▸ Task goal:
The answer must be every entry, retyped without a single difference.

Collected data:
(** ** The depth reading *)

(** The measured distance of a cycle and the trace after asking for it:
    the sensor is asked only when the rendered state has it and the
    module exists; a failed reading is no reading. *)
Definition measure (rendered : ScreenState) (w : World) (t : trace) : option number * trace :=
  if hasLiDAR rendered && ARKitDepthModule w then
    match getDepthAtCenter w (t ++ [GetDepthAtCenter])%list with
    | Resolved depthData => (Some (distance depthData), (t ++ [GetDepthAtCenter])%list)
    | Rejected _ => (None, (t ++ [GetDepthAtCenter])%list)
    end
  else (None, t).

Section Depth.
Implicit Types (w : World) (s rendered : ScreenState) (t : trace).

Lemma getARKitDistance_run rendered w s t :
  getARKitDistance rendered w s t =
  (Resolved (fst (measure rendered w t)), s, snd (measure rendered w t)).
Proof.
  unfold getARKitDistance, measure, bind, world, try_catch, call, ret.
  destruct (hasLiDAR rendered), (ARKitDepthModule w); cbn [negb orb andb]; try reflexivity.
  destruct (getDepthAtCenter w _); reflexivity.
Qed.

(** Lines 167-170: the reading of a cycle. *)
Lemma realDistance_run rendered w s t :
  (if hasLiDAR rendered then getARKitDistance rendered else ret None) w s t =
  (Resolved (fst (measure rendered w t)), s, snd (measure rendered w t)).
Proof.
  destruct (hasLiDAR rendered) eqn:E; [apply getARKitDistance_run|].
  unfold measure. rewrite E. reflexivity.
Qed.

(** C13 (sensor failure).  [getARKitDistance] never rejects and never
    touches the state: without the sensor it asks nothing and returns
    [null]; with it, it asks once and returns the reading, or [null] when
    the reading fails. *)
Theorem getARKitDistance_total rendered w s t :
  exists reading added,
    getARKitDistance rendered w s t = (Resolved reading, s, (t ++ added)%list) /\
    ((hasLiDAR rendered && ARKitDepthModule w = false /\ reading = None /\ added = []) \/
     (hasLiDAR rendered && ARKitDepthModule w = true /\ added = [GetDepthAtCenter] /\
      match getDepthAtCenter w (t ++ [GetDepthAtCenter])%list with
      | Resolved depthData => reading = Some (distance depthData)
      | Rejected _ => reading = None
      end)).
Proof.
  rewrite getARKitDistance_run. unfold measure.
  destruct (hasLiDAR rendered && ARKitDepthModule w).
  - destruct (getDepthAtCenter w _) eqn:E; eexists _, [GetDepthAtCenter]; (split; [reflexivity|]);
      right; rewrite ?E; auto.
  - exists None, []. rewrite app_nil_r. auto.
Qed.

End Depth.

(** ** Image bytes *)

Section Bytes.
Implicit Types (binaryString : string) (bytes : list N) (i : nat).

Lemma storeByte_length bytes i v : length (storeByte bytes i v) = length bytes.
Proof.
  revert i; induction bytes as [|b rest IH]; intros [|i]; cbn; auto.
Qed.

Lemma storeByte_nth bytes i v d :
  i < length bytes -> nth i (storeByte bytes i v) d = (v mod 256)%N.
Proof.
  revert i; induction bytes as [|b rest IH]; intros [|i] H; cbn in *; try lia; auto.
  apply IH. lia.
Qed.

Lemma storeByte_nth_other bytes i j v d :
  i <> j -> nth j (storeByte bytes i v) d = nth j bytes d.
Proof.
  revert i j; induction bytes as [|b rest IH]; intros [|i] [|j] H; cbn; auto; try lia.
Qed.

Lemma copyLoop_length fuel binaryString i bytes :
  length (copyLoop fuel binaryString i bytes) = length bytes.
Proof.
  revert i bytes; induction fuel as [|fuel IH]; intros i bytes; cbn [copyLoop]; [reflexivity|].
  destruct (i <? _)%nat; [|reflexivity]. now rewrite IH, storeByte_length.
Qed.

(** The loop leaves the positions below [i] alone and writes the code of
    each character from [i] on, given fuel for the remaining characters. *)
Lemma copyLoop_nth fuel binaryString i bytes j d :
  String.length binaryString <= i + fuel ->
  length bytes = String.length binaryString ->
  nth j (copyLoop fuel binaryString i bytes) d =
  if (i <=? j)%nat && (j <? String.length binaryString)%nat
  then (charCodeAt binaryString j mod 256)%N
  else nth j bytes d.
Proof.
  revert i bytes; induction fuel as [|fuel IH]; intros i bytes Hfuel Hlen; cbn [copyLoop];
    [|destruct (Nat.ltb_spec i (String.length binaryString)) as [Hi|Hi];
      [rewrite IH by (rewrite ?storeByte_length; lia)|]];
    repeat match goal with
    | |- context [(?a <=? ?b)%nat] => destruct (Nat.leb_spec a b)
    | |- context [(?a <? ?b)%nat] => destruct (Nat.ltb_spec a b)
    end; cbn [andb]; try lia; try reflexivity;
    try (rewrite storeByte_nth_other by lia; reflexivity).
  assert (j = i) as -> by lia. apply storeByte_nth. lia.
Qed.

(** The reference: the codes of the characters, in order. *)
Fixpoint charCodes (binaryString : string) : list N :=
  match binaryString with
  | EmptyString => []
  | String c rest => N_of_ascii c :: charCodes rest
  end.

Lemma charCodes_length binaryString : length (charCodes binaryString) = String.length binaryString.
Proof. induction binaryString; cbn; congruence. Qed.

Lemma charCodes_nth binaryString j d :
  j < String.length binaryString -> nth j (charCodes binaryString) d = charCodeAt binaryString j.
Proof.
  unfold charCodeAt. revert j; induction binaryString as [|c rest IH]; intros [|j] H;
    cbn in *; try lia; auto. apply IH. lia.
Qed.

Lemma charCodeAt_byte binaryString j : (charCodeAt binaryString j < 256)%N.
Proof.
  unfold charCodeAt. destruct (String.get j binaryString); [apply N_ascii_bounded | lia].
Qed.

(** C14 (image bytes).  The loop of [base64ToUint8Array] terminates within
    one iteration per character and yields the character codes of the
    decoded string, in order, one byte each. *)
Theorem bytesOfBinaryString_spec binaryString :
  bytesOfBinaryString binaryString = charCodes binaryString /\
  Forall (fun b => (b < 256)%N) (bytesOfBinaryString binaryString).
Proof.
  assert (bytesOfBinaryString binaryString = charCodes binaryString) as E.
  { apply (nth_ext _ _ 0%N 0%N).
    - unfold bytesOfBinaryString. now rewrite copyLoop_length, repeat_length, charCodes_length.
    - intros j Hj. unfold bytesOfBinaryString in *.
      rewrite copyLoop_length, repeat_length in Hj.
      rewrite copyLoop_nth by (rewrite ?repeat_length; lia).
      destruct (Nat.ltb_spec j (String.length binaryString)); [|lia]. cbn [Nat.leb andb].
      rewrite charCodes_nth by assumption.
      apply N.mod_small, charCodeAt_byte. }
  split; [exact E|]. rewrite E. clear E.
  induction binaryString as [|c rest IH]; cbn; constructor; auto using N_ascii_bounded.
Qed.

(** The loop writes through [storeByte] and reads through [charCodeAt];
    for the round trip it is followed position by position on the string
    a byte list spells. *)
Lemma charCodes_binaryStringOf bytes :
  Forall (fun b => (b < 256)%N) bytes -> charCodes (binaryStringOf bytes) = bytes.
Proof.
  unfold binaryStringOf. induction 1 as [|b rest Hb _ IH]; cbn; [reflexivity|].
  now rewrite IH, N_ascii_embedding.
Qed.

▸ Answer to the exercise:
(** ** The depth reading *)

(** The measured distance of a cycle and the trace after asking for it:
    the sensor is asked only when the rendered state has it and the
    module exists; a failed reading is no reading. *)
Definition measure (rendered : ScreenState) (w : World) (t : trace) : option number * trace :=
  if hasLiDAR rendered && ARKitDepthModule w then
    match getDepthAtCenter w (t ++ [GetDepthAtCenter])%list with
    | Resolved depthData => (Some (distance depthData), (t ++ [GetDepthAtCenter])%list)
    | Rejected _ => (None, (t ++ [GetDepthAtCenter])%list)
    end
  else (None, t).

Section Depth.
Implicit Types (w : World) (s rendered : ScreenState) (t : trace).

Lemma getARKitDistance_run rendered w s t :
  getARKitDistance rendered w s t =
  (Resolved (fst (measure rendered w t)), s, snd (measure rendered w t)).
Proof.
  unfold getARKitDistance, measure, bind, world, try_catch, call, ret.
  destruct (hasLiDAR rendered), (ARKitDepthModule w); cbn [negb orb andb]; try reflexivity.
  destruct (getDepthAtCenter w _); reflexivity.
Qed.

(** Lines 167-170: the reading of a cycle. *)
Lemma realDistance_run rendered w s t :
  (if hasLiDAR rendered then getARKitDistance rendered else ret None) w s t =
  (Resolved (fst (measure rendered w t)), s, snd (measure rendered w t)).
Proof.
  destruct (hasLiDAR rendered) eqn:E; [apply getARKitDistance_run|].
  unfold measure. rewrite E. reflexivity.
Qed.

(** C13 (sensor failure).  [getARKitDistance] never rejects and never
    touches the state: without the sensor it asks nothing and returns
    [null]; with it, it asks once and returns the reading, or [null] when
    the reading fails. *)
Theorem getARKitDistance_total rendered w s t :
  exists reading added,
    getARKitDistance rendered w s t = (Resolved reading, s, (t ++ added)%list) /\
    ((hasLiDAR rendered && ARKitDepthModule w = false /\ reading = None /\ added = []) \/
     (hasLiDAR rendered && ARKitDepthModule w = true /\ added = [GetDepthAtCenter] /\
      match getDepthAtCenter w (t ++ [GetDepthAtCenter])%list with
      | Resolved depthData => reading = Some (distance depthData)
      | Rejected _ => reading = None
      end)).
Proof.
  rewrite getARKitDistance_run. unfold measure.
  destruct (hasLiDAR rendered && ARKitDepthModule w).
  - destruct (getDepthAtCenter w _) eqn:E; eexists _, [GetDepthAtCenter]; (split; [reflexivity|]);
      right; rewrite ?E; auto.
  - exists None, []. rewrite app_nil_r. auto.
Qed.

End Depth.

(** ** Image bytes *)

Section Bytes.
Implicit Types (binaryString : string) (bytes : list N) (i : nat).

Lemma storeByte_length bytes i v : length (storeByte bytes i v) = length bytes.
Proof.
  revert i; induction bytes as [|b rest IH]; intros [|i]; cbn; auto.
Qed.

Lemma storeByte_nth bytes i v d :
  i < length bytes -> nth i (storeByte bytes i v) d = (v mod 256)%N.
Proof.
  revert i; induction bytes as [|b rest IH]; intros [|i] H; cbn in *; try lia; auto.
  apply IH. lia.
Qed.

Lemma storeByte_nth_other bytes i j v d :
  i <> j -> nth j (storeByte bytes i v) d = nth j bytes d.
Proof.
  revert i j; induction bytes as [|b rest IH]; intros [|i] [|j] H; cbn; auto; try lia.
Qed.

Lemma copyLoop_length fuel binaryString i bytes :
  length (copyLoop fuel binaryString i bytes) = length bytes.
Proof.
  revert i bytes; induction fuel as [|fuel IH]; intros i bytes; cbn [copyLoop]; [reflexivity|].
  destruct (i <? _)%nat; [|reflexivity]. now rewrite IH, storeByte_length.
Qed.

(** The loop leaves the positions below [i] alone and writes the code of
    each character from [i] on, given fuel for the remaining characters. *)
Lemma copyLoop_nth fuel binaryString i bytes j d :
  String.length binaryString <= i + fuel ->
  length bytes = String.length binaryString ->
  nth j (copyLoop fuel binaryString i bytes) d =
  if (i <=? j)%nat && (j <? String.length binaryString)%nat
  then (charCodeAt binaryString j mod 256)%N
  else nth j bytes d.
Proof.
  revert i bytes; induction fuel as [|fuel IH]; intros i bytes Hfuel Hlen; cbn [copyLoop];
    [|destruct (Nat.ltb_spec i (String.length binaryString)) as [Hi|Hi];
      [rewrite IH by (rewrite ?storeByte_length; lia)|]];
    repeat match goal with
    | |- context [(?a <=? ?b)%nat] => destruct (Nat.leb_spec a b)
    | |- context [(?a <? ?b)%nat] => destruct (Nat.ltb_spec a b)
    end; cbn [andb]; try lia; try reflexivity;
    try (rewrite storeByte_nth_other by lia; reflexivity).
  assert (j = i) as -> by lia. apply storeByte_nth. lia.
Qed.

(** The reference: the codes of the characters, in order. *)
Fixpoint charCodes (binaryString : string) : list N :=
  match binaryString with
  | EmptyString => []
  | String c rest => N_of_ascii c :: charCodes rest
  end.

Lemma charCodes_length binaryString : length (charCodes binaryString) = String.length binaryString.
Proof. induction binaryString; cbn; congruence. Qed.

Lemma charCodes_nth binaryString j d :
  j < String.length binaryString -> nth j (charCodes binaryString) d = charCodeAt binaryString j.
Proof.
  unfold charCodeAt. revert j; induction binaryString as [|c rest IH]; intros [|j] H;
    cbn in *; try lia; auto. apply IH. lia.
Qed.

Lemma charCodeAt_byte binaryString j : (charCodeAt binaryString j < 256)%N.
Proof.
  unfold charCodeAt. destruct (String.get j binaryString); [apply N_ascii_bounded | lia].
Qed.

(** C14 (image bytes).  The loop of [base64ToUint8Array] terminates within
    one iteration per character and yields the character codes of the
    decoded string, in order, one byte each. *)
Theorem bytesOfBinaryString_spec binaryString :
  bytesOfBinaryString binaryString = charCodes binaryString /\
  Forall (fun b => (b < 256)%N) (bytesOfBinaryString binaryString).
Proof.
  assert (bytesOfBinaryString binaryString = charCodes binaryString) as E.
  { apply (nth_ext _ _ 0%N 0%N).
    - unfold bytesOfBinaryString. now rewrite copyLoop_length, repeat_length, charCodes_length.
    - intros j Hj. unfold bytesOfBinaryString in *.
      rewrite copyLoop_length, repeat_length in Hj.
      rewrite copyLoop_nth by (rewrite ?repeat_length; lia).
      destruct (Nat.ltb_spec j (String.length binaryString)); [|lia]. cbn [Nat.leb andb].
      rewrite charCodes_nth by assumption.
      apply N.mod_small, charCodeAt_byte. }
  split; [exact E|]. rewrite E. clear E.
  induction binaryString as [|c rest IH]; cbn; constructor; auto using N_ascii_bounded.
Qed.

(** The loop writes through [storeByte] and reads through [charCodeAt];
    for the round trip it is followed position by position on the string
    a byte list spells. *)
Lemma charCodes_binaryStringOf bytes :
  Forall (fun b => (b < 256)%N) bytes -> charCodes (binaryStringOf bytes) = bytes.
Proof.
  unfold binaryStringOf. induction 1 as [|b rest Hb _ IH]; cbn; [reflexivity|].
  now rewrite IH, N_ascii_embedding.
Qed.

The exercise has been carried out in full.